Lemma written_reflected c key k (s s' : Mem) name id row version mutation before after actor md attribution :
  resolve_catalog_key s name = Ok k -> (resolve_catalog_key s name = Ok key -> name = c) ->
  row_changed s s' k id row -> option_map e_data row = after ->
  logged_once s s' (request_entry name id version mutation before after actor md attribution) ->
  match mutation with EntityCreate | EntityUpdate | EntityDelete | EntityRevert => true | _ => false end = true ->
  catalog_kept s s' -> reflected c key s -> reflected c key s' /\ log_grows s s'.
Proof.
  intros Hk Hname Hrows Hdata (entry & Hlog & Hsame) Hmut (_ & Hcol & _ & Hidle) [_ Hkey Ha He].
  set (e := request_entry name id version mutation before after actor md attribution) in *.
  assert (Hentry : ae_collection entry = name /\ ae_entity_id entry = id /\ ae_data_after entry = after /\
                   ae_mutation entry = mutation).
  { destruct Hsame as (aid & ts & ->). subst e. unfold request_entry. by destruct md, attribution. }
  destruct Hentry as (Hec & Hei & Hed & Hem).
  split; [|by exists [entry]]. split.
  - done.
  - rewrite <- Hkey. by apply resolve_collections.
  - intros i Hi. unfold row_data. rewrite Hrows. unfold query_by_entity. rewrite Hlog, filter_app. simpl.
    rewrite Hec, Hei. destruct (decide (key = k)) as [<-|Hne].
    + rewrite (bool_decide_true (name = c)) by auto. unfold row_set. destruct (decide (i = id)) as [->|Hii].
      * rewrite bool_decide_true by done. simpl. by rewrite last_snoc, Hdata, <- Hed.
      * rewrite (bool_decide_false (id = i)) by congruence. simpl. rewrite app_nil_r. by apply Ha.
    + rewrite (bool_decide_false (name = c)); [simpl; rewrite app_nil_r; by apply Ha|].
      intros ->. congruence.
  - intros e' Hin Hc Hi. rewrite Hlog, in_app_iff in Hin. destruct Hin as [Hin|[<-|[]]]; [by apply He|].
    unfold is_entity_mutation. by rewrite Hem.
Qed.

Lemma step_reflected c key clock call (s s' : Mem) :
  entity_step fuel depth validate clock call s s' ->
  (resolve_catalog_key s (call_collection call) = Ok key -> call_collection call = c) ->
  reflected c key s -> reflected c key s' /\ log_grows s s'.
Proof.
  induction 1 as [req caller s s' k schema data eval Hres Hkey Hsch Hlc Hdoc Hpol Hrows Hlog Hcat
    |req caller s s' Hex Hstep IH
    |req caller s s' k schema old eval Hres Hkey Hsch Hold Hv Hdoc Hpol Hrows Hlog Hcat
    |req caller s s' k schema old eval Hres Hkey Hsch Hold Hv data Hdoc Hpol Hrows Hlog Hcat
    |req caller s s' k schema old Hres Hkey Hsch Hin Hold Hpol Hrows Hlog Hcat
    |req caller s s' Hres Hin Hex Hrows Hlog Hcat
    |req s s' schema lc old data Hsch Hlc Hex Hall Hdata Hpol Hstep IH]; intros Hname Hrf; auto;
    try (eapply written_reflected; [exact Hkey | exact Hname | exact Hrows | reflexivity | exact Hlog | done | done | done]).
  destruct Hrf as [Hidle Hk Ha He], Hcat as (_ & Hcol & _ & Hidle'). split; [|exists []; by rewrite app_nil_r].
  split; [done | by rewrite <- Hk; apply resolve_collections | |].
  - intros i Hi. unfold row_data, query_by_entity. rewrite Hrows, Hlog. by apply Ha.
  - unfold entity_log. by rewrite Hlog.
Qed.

WORK TASK:
Reproduce exactly, and only, the part of the listing above that begins at the line with "(resolve_catalog_key s (call_collection" and goes on through the line with "Hv Hdoc Hpol Hrows Hlog Hcat".

ANSWER SPACE:
  (resolve_catalog_key s (call_collection call) = Ok key -> call_collection call = c) ->
  reflected c key s -> reflected c key s' /\ log_grows s s'.
Proof.
  induction 1 as [req caller s s' k schema data eval Hres Hkey Hsch Hlc Hdoc Hpol Hrows Hlog Hcat
    |req caller s s' Hex Hstep IH
    |req caller s s' k schema old eval Hres Hkey Hsch Hold Hv Hdoc Hpol Hrows Hlog Hcat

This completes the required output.